DATA UNDER STUDY START

(** ** The entry of a name *)

Lemma cname_length n l : (length (cname n l) <= n)%nat.
Proof. revert l. induction n as [|n IH]; intros [|c l]; cbn [cname length]; try lia. case_if; cbn; [lia|]. specialize (IH l). lia. Qed.
Lemma cname_nonzero n l : Forall (fun c => c <> 0) (cname n l).
Proof. revert l. induction n as [|n IH]; intros [|c l]; cbn [cname]; try by constructor. case_if; constructor; auto. Qed.
Lemma cname_nth n l j : (j < length (cname n l))%nat -> cname n l !! j = Some (nth j l 0).
Proof.
  revert l j. induction n as [|n IH]; intros [|c l] j; cbn [cname length]; try lia. case_if; cbn [length]; [lia|]. intros Hj. destruct j as [|j]; [done|]. change (cname n l !! j = Some (nth j l 0)). apply IH. lia.
Qed.
Lemma cname_stop n l : (length (cname n l) < n)%nat -> nth (length (cname n l)) l 0 = 0.
Proof.
  revert l. induction n as [|n IH]; intros [|c l]; cbn [cname length]; try lia; [done|]. case_if; cbn [length nth]; [done|]. intros H. apply IH. lia.
Qed.
Lemma cname_more n l : (length l <= n)%nat -> cname (S n) l = cname n l.
Proof.
  revert l. induction n as [|n IH]; intros [|c l] Hl; cbn [length] in Hl; try lia; [done..|]. change (cname (S (S n)) (c :: l)) with (if c =? 0 then [] else c :: cname (S n) l).
  change (cname (S n) (c :: l)) with (if c =? 0 then [] else c :: cname n l). rewrite IH by lia. done.
Qed.
Lemma cname_zeros n l k : Forall (fun c => c <> 0) l -> (length l <= n)%nat -> cname n (l ++ replicate k 0) = l.
Proof.
  intros H. revert n. induction H as [|c l Hc _ IH]; intros n Hn; cbn [app].
  - destruct n, k; done.
  - destruct n as [|n]; cbn [length] in Hn; [lia|]. cbn [cname]. rewrite (proj2 (Z.eqb_neq c 0) Hc). f_equal. apply IH. lia.
Qed.

(** [strncpy] of a name: its characters, then zeros. *)
Lemma strncpy_name name : (length name <= 14)%nat ->
  (strncpy 1000 0 DIRSIZ (two_strings name []) <$> seqZ 1000 DIRSIZ) = dname name ++ replicate (14 - length (dname name)) 0.
Proof.
  intros Hn. change (dname name) with (cname 14 name). change DIRSIZ with 14. set (len := length (cname 14 name)). pose proof (cname_length 14 name) as Hlen. fold len in Hlen.
  assert (forall i, (i < len)%nat -> cname 14 name !! i = Some (nth i name 0)) as Hnth by (intros i Hi; by apply cname_nth).
  assert (nth len name 0 = 0) as Hstop.
  { unfold len. rewrite <- cname_more by done. apply cname_stop. rewrite cname_more by done. fold len. lia. }
  assert (cstr (two_strings name []) 0 (Z.of_nat len)) as Hc.
  { split; [lia|]. destruct (two_strings_at name [] (Z.of_nat len) ltac:(lia)) as [E _]. rewrite Z.add_0_l. split; [rewrite E, Nat2Z.id; done|]. intros i Hi. rewrite Z.add_0_l.
    destruct (two_strings_at name [] i ltac:(lia)) as [-> _]. pose proof (Hnth (Z.to_nat i) ltac:(lia)) as Hx. by apply (Forall_lookup_1 _ _ _ _ (cname_nonzero 14 name) Hx). }
  apply list_eq. intros i. rewrite list_lookup_fmap. destruct (decide (i < 14)%nat) as [Hi|Hi].
  - rewrite lookup_seqZ_lt by lia. cbn [fmap option_fmap option_map]. rewrite (strncpy_spec 1000 0 (Z.of_nat len)) by (done || lia).
    rewrite (proj2 (Z.leb_le 1000 _)), (proj2 (Z.ltb_lt (1000 + _) _)) by lia. cbn [andb]. replace (1000 + Z.of_nat i - 1000) with (Z.of_nat i) by lia.
    destruct (Z.ltb_spec (Z.of_nat i) (Z.of_nat len)) as [H1|H1].
    + rewrite lookup_app_l by (fold len; lia). rewrite Hnth by lia. rewrite Z.add_0_l. destruct (two_strings_at name [] (Z.of_nat i) ltac:(lia)) as [-> _]. by rewrite Nat2Z.id.
    + rewrite lookup_app_r by (fold len; lia). fold len. by rewrite lookup_replicate_2 by lia.
  - rewrite lookup_seqZ_ge by lia. symmetry. apply lookup_ge_None_2. rewrite length_app, length_replicate. fold len. lia.
Qed.

Lemma new_dirent_spec name i : (length name <= 14)%nat -> bytes_ok name -> 0 <= i < 2 ^ 16 ->
  length (new_dirent name i) = 16%nat /\ de_inum (new_dirent name i) = i /\ dname (de_name (new_dirent name i)) = dname name /\ bytes_ok (new_dirent name i).
Proof.
  intros Hn Hb Hi. unfold new_dirent. rewrite strncpy_name by done. pose proof (cname_length 14 name) as Hl. change (cname 14 name) with (dname name) in Hl. set (w := dname name ++ _).
  assert (length w = 14%nat) as Hw by (unfold w; rewrite length_app, length_replicate; lia).
  split; [unfold wr16; by rewrite wr_length, length_app, Hw|]. split; [unfold de_inum; rewrite rd16_wr16 by (rewrite ?length_app, ?length_replicate; lia); by apply Z.mod_small|].
  split.
  - assert (de_name (wr16 (replicate 2 0 ++ w) 0 i) = w) as -> by reflexivity. unfold w, dname at 1. apply cname_zeros; [apply cname_nonzero | done].
  - apply wr_bytes_ok, Forall_app. split; [apply Forall_replicate; lia|]. apply Forall_app. split; [|apply Forall_replicate; lia].
    clear -Hb. unfold dname. generalize (Z.to_nat DIRSIZ). intros n. revert n. induction Hb as [|c l Hc _ IH]; intros [|n]; cbn [cname]; try by constructor. case_if; constructor; auto.
Qed.

(** ** Directories *)

(** The name [nm] leads to inode [j]. *)
Definition dir_maps (V : Z -> block) (d : dinode) (nm : list Z) (j : Z) : Prop :=
  exists k, 0 <= k < nentries d /\ names V d nm k /\ de_inum (entry V d k) = j.

Definition is_dir (d : dinode) : Prop := type d = T_DIR /\ isize d mod 16 = 0.

Lemma sound_dir q V v : disk_ok q V -> sound q V (idata v) -> is_dir (idata v) -> idev v = 1 -> dir_ok V [] v.
Proof.
  intros D [I Hs F] [Ht H16] Hd. constructor; try done; [by eapply file_ok_blocks|]. intros o Ho. rewrite (fbyte_fb V (idata v) o (isize (idata v))) by (done || lia). unfold fb.
  case_if; [lia|]. change (MAXFILE * BSIZE) with 274432 in Hs. destruct (io_data _ _ _ I (o / BSIZE)) as [Hr _]; [unfold bidx; rewrite IND_eq; unfold BSIZE; dlia | done |].
  apply bytes_ok_at, (do_bytes _ _ D). pose proof (data_after q (do_sb _ _ D)). lia.
Qed.

Lemma slice_splice_eq c o y : 0 <= o <= Z.of_nat (length c) -> slice (splice c o y) o (Z.of_nat (length y)) = y.
Proof.
  intros Ho. unfold slice, splice. rewrite drop_app_length' by (rewrite length_take; lia). rewrite Nat2Z.id. by apply take_app_length.
Qed.
Lemma slice_splice_ne c o y a m : 0 <= o <= Z.of_nat (length c) -> 0 <= a -> 0 <= m -> a + m <= Z.of_nat (length c) -> a + m <= o \/ o + Z.of_nat (length y) <= a ->
  slice (splice c o y) a m = slice c a m.
Proof.
  intros Ho Ha Hm Hl Hd. apply list_eq. intros i. unfold slice. destruct (decide (Z.of_nat i < m)) as [Hi|Hi]; [|by rewrite !lookup_take_ge by lia].
  rewrite !lookup_take_lt by lia. rewrite !lookup_drop. unfold splice. destruct Hd as [Hd|Hd].
  - rewrite lookup_app_l by (rewrite length_take; lia). by rewrite lookup_take_lt by lia.
  - rewrite lookup_app_r by (rewrite length_take; lia). rewrite lookup_app_r by (rewrite length_take; lia). rewrite lookup_drop, length_take. f_equal. lia.
Qed.

Lemma entry_slice V d k : 0 <= k < nentries d -> entry V d k = slice (bytes V d) (16 * k) 16.
Proof.
  intros Hk. unfold nentries in Hk. unfold entry, bytes. assert (0 <= 16 * k /\ 16 * k + 16 <= isize d) as [H1 H2] by dlia.
  replace (isize d) with (16 * k + (16 + (isize d - 16 * k - 16))) by lia. rewrite content_app, content_app by lia. unfold slice.
  rewrite drop_app_length' by (rewrite content_length; done). rewrite take_app_length' by (by rewrite content_length). by rewrite Z.add_0_l.
Qed.

(** The entries after [new] has been written as entry [k0]. *)
Lemma entry_written V d V' d' k0 new : 0 <= k0 <= nentries d -> isize d mod 16 = 0 -> length new = 16%nat -> isize d' = Z.max (isize d) (16 * k0 + 16) ->
  bytes V' d' = splice (bytes V d) (16 * k0) new -> 0 <= isize d -> nentries d' = Z.max (nentries d) (k0 + 1)
  /\ forall k, 0 <= k < nentries d' -> entry V' d' k = if k =? k0 then new else entry V d k.
Proof.
  intros Hk0 H16 Hn Es Eb H0. pose proof Hk0 as Hk1. unfold nentries in Hk0. assert (nentries d' = Z.max (nentries d) (k0 + 1)) as En by (unfold nentries; rewrite Es; dlia). split; [done|].
  intros k Hk. rewrite (entry_slice V' d' k Hk), Eb. pose proof (content_length V d 0 (isize d)) as Hl. fold (bytes V d) in Hl. destruct (Z.eqb_spec k k0) as [->|Hne].
  - pose proof (slice_splice_eq (bytes V d) (16 * k0) new) as E. rewrite Hn in E. apply E. rewrite Hl. dlia.
  - rewrite En in Hk. assert (0 <= k < nentries d) as Hk' by lia. rewrite (entry_slice V d k Hk'). unfold nentries in Hk'. apply slice_splice_ne; rewrite ?Hl, ?Hn; dlia.
Qed.

Lemma names_ext V d V' d' nm k : entry V' d' k = entry V d k -> names V' d' nm k <-> names V d nm k.
Proof. intros E. unfold names. by rewrite E. Qed.

Lemma dir_maps_written V d V' d' k0 name i : 0 <= k0 <= nentries d -> isize d mod 16 = 0 -> 0 <= isize d -> (length name <= 14)%nat -> bytes_ok name -> 0 < i < 2 ^ 16 ->
  isize d' = Z.max (isize d) (16 * k0 + 16) -> bytes V' d' = splice (bytes V d) (16 * k0) (new_dirent name i) -> (k0 < nentries d -> de_inum (entry V d k0) = 0) ->
  forall nm j, dir_maps V' d' nm j <-> dir_maps V d nm j \/ (dname nm = dname name /\ j = i).
Proof.
  intros Hk0 H16 H0 Hn Hb Hi Es Eb Hfree nm j. destruct (new_dirent_spec name i Hn Hb ltac:(lia)) as (N1 & N2 & N3 & _).
  destruct (entry_written V d V' d' k0 _ Hk0 H16 N1 Es Eb H0) as [En Ee]. split.
  - intros (k & Hk & Hnm & Ej). rewrite Ee in Ej by done. unfold names in Hnm. rewrite Ee in Hnm by done. destruct (Z.eqb_spec k k0) as [->|Hne].
    + right. split; [rewrite <- N3; symmetry; apply Hnm | congruence].
    + left. exists k. split; [lia|]. by split.
  - intros [(k & Hk & Hnm & Ej)|[Enm ->]].
    + assert (k <> k0) as Hne by (intros ->; destruct Hnm as [Hz _]; apply Hz, Hfree; lia). exists k. split; [lia|]. unfold names. rewrite Ee by lia. rewrite (proj2 (Z.eqb_neq k k0) Hne). by split.
    + exists k0. split; [lia|]. unfold names. rewrite Ee by lia. rewrite Z.eqb_refl, N2, N3. split; [split; [lia | done] | done].
Qed.

(** ** Adding a name *)

(** [iput] of a reference that is not the last one to an inode without links. *)
Lemma iput_drop_wp s ip v (Q : unit -> fsst -> Prop) : aget (itable s) ip = Some v -> 1 <= ref v < 2 ^ 31 -> ref v <> 1 \/ ivalid v = false \/ nlink (idata v) <> 0 ->
  Q tt (set_itable (<[Z.to_nat ip := set_ref (ref v - 1) v]> (itable s)) s) -> wp (iput ip) s Q.
Proof.
  intros Hv Hr Hc HQ. unfold iput. wp_step. eapply get_inode_wp; [done|].
  replace ((ref v =? 1) && ivalid v && (nlink (idata v) =? 0)) with false.
  2:{ symmetry. destruct (Z.eqb_spec (ref v) 1), (ivalid v), (Z.eqb_spec (nlink (idata v)) 0); try done. naive_solver. }
  cbn [when]. do 2 wp_step. eapply mod_inode_wp; [done|]. by rewrite i32_small by lia.
Qed.

(** The loop of [dirlink]: a free entry, or the end of the directory. *)
Definition find_slot (dp sz : Z) : M fsst Z :=
  loop (S (Z.to_nat sz)) (fun off =>
    if off <? sz then
      r <- readk dp off 16 ;;
      let '(k, de) := r in
      if negb (k =? 16) then panic "dirlink read"
      else if de_inum de =? 0 then ret (inr off)
      else ret (inl (off + 16))
    else ret (inr off)) 0.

DATA UNDER STUDY END

Please write out, exactly as they appear above, only the lines in the stretch from the line with "assert (nth len name 0 = 0) as Hstop." through the line with "Hi. rewrite Z.add_0_l.".

→ **RESULT FOR THIS EXERCISE**
  assert (nth len name 0 = 0) as Hstop.
  { unfold len. rewrite <- cname_more by done. apply cname_stop. rewrite cname_more by done. fold len. lia. }
  assert (cstr (two_strings name []) 0 (Z.of_nat len)) as Hc.
  { split; [lia|]. destruct (two_strings_at name [] (Z.of_nat len) ltac:(lia)) as [E _]. rewrite Z.add_0_l. split; [rewrite E, Nat2Z.id; done|]. intros i Hi. rewrite Z.add_0_l.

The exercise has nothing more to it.